> **WORK ITEM**: If a line below contains the string "template", copy it out.

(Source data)
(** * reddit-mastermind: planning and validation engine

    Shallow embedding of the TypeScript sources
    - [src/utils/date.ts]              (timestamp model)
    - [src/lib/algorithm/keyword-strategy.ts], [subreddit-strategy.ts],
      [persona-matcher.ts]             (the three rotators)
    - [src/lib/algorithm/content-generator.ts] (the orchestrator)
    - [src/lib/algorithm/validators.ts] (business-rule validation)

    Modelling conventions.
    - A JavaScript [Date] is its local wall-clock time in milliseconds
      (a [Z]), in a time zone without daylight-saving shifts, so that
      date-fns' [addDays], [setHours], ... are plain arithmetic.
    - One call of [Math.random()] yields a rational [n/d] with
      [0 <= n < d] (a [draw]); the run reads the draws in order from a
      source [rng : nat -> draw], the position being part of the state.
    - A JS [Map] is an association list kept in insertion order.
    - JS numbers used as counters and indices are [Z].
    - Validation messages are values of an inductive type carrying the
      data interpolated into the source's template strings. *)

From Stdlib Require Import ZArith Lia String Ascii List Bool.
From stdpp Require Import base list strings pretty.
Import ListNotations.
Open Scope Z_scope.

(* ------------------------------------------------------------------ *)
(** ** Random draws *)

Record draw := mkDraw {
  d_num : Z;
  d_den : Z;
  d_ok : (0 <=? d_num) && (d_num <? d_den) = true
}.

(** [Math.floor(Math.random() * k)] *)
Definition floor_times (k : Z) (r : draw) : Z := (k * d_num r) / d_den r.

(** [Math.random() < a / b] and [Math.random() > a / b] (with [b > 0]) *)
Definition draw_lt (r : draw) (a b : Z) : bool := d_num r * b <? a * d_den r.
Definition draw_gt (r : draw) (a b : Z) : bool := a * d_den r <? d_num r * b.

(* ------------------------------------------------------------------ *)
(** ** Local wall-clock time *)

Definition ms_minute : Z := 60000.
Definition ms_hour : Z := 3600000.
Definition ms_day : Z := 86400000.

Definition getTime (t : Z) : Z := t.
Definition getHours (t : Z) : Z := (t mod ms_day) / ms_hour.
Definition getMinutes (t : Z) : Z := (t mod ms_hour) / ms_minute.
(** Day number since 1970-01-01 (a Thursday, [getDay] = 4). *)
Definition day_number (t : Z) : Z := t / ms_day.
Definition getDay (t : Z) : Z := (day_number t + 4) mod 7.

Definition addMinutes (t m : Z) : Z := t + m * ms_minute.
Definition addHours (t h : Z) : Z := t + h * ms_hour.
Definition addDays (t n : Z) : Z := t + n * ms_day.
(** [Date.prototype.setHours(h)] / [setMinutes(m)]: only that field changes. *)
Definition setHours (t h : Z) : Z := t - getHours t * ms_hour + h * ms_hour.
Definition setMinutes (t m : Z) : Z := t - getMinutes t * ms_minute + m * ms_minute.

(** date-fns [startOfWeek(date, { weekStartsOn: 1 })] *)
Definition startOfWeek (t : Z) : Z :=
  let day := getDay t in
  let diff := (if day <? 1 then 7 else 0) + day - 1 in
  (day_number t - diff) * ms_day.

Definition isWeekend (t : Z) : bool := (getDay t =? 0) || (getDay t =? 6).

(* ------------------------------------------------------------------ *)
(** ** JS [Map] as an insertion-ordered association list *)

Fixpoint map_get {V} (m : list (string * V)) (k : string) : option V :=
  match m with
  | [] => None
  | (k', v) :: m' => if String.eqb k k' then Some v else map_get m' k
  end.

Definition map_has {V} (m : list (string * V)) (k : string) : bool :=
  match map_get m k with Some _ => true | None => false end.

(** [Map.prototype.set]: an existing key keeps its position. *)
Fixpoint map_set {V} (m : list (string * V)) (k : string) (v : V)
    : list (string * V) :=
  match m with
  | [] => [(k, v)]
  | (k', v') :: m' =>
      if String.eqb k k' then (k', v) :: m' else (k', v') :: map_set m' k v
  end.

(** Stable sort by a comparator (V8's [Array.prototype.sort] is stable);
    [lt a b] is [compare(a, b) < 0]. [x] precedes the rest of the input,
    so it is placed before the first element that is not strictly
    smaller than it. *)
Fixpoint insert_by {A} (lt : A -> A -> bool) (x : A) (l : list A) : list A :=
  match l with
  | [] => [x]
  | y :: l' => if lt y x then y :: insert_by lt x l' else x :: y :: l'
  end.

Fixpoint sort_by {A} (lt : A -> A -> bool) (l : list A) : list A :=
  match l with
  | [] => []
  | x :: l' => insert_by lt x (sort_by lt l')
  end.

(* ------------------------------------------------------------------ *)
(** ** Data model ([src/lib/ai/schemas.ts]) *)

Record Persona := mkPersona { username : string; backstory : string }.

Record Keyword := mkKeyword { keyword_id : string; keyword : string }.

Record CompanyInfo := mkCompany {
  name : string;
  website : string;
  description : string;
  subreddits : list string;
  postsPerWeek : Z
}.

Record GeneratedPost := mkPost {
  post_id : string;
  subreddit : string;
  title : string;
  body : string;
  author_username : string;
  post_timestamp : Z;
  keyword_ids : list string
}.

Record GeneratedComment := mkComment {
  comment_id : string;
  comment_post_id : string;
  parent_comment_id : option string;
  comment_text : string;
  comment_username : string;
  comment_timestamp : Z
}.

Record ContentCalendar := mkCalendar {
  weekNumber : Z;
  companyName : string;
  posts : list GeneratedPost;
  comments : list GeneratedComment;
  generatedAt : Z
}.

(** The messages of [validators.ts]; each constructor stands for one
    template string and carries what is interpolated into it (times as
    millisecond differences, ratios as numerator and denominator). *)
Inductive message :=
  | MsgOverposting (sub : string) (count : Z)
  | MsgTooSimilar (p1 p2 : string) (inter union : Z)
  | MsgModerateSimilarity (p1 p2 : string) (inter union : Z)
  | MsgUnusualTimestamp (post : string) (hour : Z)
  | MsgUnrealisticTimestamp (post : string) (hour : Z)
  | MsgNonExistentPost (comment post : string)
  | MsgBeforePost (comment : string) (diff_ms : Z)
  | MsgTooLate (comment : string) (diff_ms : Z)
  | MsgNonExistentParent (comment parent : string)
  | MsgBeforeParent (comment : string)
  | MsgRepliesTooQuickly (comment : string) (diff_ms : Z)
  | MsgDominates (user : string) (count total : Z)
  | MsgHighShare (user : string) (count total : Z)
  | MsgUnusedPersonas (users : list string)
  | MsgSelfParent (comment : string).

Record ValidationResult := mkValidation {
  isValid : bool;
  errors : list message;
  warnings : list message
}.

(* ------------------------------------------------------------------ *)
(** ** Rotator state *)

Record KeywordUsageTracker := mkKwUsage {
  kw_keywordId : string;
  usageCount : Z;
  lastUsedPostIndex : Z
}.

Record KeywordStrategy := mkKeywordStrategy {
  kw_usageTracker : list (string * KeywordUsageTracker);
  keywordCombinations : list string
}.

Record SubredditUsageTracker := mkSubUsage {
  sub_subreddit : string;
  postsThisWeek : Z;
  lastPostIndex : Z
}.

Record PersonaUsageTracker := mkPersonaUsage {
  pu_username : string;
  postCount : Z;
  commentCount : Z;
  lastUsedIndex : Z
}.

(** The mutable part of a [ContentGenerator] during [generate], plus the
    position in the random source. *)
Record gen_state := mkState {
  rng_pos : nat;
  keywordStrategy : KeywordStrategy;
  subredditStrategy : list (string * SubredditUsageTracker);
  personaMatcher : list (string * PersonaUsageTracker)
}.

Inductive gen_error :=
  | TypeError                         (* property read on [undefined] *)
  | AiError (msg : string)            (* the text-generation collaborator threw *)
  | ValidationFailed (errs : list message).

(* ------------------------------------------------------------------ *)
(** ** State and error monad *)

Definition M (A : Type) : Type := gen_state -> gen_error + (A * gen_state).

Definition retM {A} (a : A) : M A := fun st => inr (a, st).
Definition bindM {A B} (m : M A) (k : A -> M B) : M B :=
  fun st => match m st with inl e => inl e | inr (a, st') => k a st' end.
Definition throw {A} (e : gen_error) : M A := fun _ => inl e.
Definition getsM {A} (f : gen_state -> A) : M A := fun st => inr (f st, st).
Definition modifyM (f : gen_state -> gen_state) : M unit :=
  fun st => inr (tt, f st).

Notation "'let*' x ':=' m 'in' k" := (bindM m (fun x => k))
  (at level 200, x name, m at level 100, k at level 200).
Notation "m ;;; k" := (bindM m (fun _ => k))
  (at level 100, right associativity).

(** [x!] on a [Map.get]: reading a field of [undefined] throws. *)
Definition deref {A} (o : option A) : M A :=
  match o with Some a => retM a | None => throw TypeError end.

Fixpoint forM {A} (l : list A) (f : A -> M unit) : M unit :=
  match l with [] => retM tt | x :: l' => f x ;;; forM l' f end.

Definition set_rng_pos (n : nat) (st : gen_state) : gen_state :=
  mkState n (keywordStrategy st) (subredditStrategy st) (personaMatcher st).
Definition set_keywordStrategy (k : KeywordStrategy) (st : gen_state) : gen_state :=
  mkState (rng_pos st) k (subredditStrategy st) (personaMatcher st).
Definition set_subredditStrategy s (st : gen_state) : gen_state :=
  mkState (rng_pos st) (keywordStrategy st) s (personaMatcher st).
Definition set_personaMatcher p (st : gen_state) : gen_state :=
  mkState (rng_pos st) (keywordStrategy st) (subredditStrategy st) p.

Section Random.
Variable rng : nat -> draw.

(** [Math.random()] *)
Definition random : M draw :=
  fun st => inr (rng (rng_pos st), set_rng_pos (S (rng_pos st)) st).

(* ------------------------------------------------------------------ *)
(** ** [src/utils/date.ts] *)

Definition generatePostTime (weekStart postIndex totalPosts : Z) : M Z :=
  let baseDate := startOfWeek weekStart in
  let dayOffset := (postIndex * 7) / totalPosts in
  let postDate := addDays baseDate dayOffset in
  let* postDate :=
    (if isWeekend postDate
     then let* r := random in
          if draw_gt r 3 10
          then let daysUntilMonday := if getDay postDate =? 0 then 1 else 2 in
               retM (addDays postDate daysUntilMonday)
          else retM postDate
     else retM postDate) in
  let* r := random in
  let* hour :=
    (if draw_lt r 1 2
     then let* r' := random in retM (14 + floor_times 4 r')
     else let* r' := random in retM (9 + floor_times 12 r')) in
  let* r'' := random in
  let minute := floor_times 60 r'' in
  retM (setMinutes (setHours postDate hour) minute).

> **THE COMPLETED TASK**:
      data interpolated into the source's template strings. *)
    template string and carries what is interpolated into it (times as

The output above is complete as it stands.